Lines with "same": state how many there are in the records below, and nothing else.
--- SUPPLIED INFORMATION Enclosed Below ---
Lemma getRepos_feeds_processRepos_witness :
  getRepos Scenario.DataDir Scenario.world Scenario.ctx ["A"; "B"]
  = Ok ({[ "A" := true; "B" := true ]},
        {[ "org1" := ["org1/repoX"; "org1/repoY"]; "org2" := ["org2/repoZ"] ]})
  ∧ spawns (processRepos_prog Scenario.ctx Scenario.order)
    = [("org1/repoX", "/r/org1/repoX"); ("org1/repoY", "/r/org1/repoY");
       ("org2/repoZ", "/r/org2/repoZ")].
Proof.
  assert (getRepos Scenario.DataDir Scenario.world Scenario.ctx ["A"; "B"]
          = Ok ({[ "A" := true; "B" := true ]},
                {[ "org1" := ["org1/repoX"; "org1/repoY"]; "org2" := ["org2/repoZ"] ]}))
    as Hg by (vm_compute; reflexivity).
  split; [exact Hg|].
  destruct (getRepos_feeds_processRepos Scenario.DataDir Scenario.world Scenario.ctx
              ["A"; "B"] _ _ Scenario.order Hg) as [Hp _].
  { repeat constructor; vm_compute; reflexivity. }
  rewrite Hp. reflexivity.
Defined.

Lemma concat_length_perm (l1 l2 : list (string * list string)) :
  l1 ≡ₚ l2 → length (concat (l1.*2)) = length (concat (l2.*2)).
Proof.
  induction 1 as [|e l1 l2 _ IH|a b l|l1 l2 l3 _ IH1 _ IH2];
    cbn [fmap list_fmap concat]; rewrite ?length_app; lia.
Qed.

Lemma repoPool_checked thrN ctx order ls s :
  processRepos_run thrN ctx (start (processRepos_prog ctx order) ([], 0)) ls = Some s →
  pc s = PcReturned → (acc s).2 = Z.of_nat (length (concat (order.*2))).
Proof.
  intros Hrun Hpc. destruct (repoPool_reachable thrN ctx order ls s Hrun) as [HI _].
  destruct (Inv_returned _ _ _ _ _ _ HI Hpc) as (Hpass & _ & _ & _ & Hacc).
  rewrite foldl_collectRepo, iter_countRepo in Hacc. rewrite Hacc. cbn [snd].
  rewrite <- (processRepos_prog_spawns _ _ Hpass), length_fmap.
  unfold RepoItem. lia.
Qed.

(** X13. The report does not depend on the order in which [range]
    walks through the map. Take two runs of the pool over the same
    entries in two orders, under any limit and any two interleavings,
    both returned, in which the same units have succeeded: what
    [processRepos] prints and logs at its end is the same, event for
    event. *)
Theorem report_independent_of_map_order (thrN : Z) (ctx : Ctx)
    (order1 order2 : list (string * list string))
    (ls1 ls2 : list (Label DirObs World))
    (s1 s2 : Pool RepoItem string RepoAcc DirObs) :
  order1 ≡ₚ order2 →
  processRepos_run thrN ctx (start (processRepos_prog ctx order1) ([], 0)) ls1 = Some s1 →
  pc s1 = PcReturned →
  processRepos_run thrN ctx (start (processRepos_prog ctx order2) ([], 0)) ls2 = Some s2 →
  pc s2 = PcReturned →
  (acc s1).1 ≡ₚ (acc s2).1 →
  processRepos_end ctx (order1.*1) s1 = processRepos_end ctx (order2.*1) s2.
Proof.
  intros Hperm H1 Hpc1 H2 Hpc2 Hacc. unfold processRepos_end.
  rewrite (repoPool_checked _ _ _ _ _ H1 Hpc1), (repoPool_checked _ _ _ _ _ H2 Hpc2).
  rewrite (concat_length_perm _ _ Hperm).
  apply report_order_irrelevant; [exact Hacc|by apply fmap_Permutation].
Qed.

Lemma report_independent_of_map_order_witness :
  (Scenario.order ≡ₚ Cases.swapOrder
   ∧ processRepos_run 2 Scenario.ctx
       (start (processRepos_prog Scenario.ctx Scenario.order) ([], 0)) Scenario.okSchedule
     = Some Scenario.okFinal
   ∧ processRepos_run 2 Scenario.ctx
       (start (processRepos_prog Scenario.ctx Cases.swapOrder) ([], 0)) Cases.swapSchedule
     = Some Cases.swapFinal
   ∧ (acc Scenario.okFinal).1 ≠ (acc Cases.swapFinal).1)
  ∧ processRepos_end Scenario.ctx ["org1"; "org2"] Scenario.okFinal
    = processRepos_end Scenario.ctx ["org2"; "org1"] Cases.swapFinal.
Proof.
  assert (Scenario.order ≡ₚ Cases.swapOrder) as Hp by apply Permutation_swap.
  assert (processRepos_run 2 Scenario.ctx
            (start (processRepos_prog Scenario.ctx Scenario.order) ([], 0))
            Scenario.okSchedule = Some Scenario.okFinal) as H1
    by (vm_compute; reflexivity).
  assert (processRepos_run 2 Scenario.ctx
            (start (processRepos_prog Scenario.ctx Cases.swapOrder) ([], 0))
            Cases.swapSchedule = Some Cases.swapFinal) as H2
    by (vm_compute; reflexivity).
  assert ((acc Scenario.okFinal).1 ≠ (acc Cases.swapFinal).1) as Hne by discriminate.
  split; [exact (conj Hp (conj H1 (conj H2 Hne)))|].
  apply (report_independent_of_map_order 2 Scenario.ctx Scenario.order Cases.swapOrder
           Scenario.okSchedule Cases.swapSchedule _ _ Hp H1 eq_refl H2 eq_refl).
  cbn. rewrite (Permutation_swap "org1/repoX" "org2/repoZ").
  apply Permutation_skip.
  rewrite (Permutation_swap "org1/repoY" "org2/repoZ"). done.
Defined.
--- End of Enclosed SUPPLIED INFORMATION ---
--- SUPPLIED INFORMATION Enclosed Below ---
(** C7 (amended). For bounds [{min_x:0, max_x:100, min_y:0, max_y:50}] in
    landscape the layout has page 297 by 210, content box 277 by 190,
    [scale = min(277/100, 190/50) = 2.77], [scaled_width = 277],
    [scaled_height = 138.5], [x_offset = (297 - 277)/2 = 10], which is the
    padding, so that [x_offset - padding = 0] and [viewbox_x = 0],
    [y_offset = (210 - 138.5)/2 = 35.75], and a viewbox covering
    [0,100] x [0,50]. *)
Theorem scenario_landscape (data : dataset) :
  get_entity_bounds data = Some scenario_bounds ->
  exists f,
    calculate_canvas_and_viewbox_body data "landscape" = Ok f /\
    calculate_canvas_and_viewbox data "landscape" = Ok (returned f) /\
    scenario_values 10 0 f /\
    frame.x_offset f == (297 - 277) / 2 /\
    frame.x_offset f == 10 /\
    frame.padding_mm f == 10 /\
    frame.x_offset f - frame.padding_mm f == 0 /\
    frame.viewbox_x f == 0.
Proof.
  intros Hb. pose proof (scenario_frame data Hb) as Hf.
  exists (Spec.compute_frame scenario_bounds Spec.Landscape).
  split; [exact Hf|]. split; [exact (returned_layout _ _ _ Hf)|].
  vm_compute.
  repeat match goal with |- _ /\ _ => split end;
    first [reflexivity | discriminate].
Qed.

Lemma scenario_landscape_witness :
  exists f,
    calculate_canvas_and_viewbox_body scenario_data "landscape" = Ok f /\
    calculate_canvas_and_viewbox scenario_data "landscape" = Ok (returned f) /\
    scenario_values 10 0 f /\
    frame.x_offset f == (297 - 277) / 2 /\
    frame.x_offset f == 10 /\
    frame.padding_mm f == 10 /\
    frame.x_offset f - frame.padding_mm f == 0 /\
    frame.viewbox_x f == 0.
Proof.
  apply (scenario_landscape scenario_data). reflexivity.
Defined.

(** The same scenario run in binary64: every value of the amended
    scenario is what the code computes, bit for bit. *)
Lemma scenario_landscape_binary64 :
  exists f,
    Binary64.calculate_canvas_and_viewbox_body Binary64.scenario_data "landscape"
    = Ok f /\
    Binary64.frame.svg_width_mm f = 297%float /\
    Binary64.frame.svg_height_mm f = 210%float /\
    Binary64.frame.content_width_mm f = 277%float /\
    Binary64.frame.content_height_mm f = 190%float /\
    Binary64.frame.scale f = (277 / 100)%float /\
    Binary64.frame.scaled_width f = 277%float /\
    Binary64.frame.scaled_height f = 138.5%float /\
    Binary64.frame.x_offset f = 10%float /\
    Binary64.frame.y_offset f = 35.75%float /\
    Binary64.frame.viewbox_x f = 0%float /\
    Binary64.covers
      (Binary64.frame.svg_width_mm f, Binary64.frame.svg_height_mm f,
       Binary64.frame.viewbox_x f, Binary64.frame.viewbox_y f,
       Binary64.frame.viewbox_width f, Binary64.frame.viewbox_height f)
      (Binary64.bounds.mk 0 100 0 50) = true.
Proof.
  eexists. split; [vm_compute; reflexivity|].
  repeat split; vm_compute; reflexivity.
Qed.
--- End of Enclosed SUPPLIED INFORMATION ---
RESPONSE BELOW: 4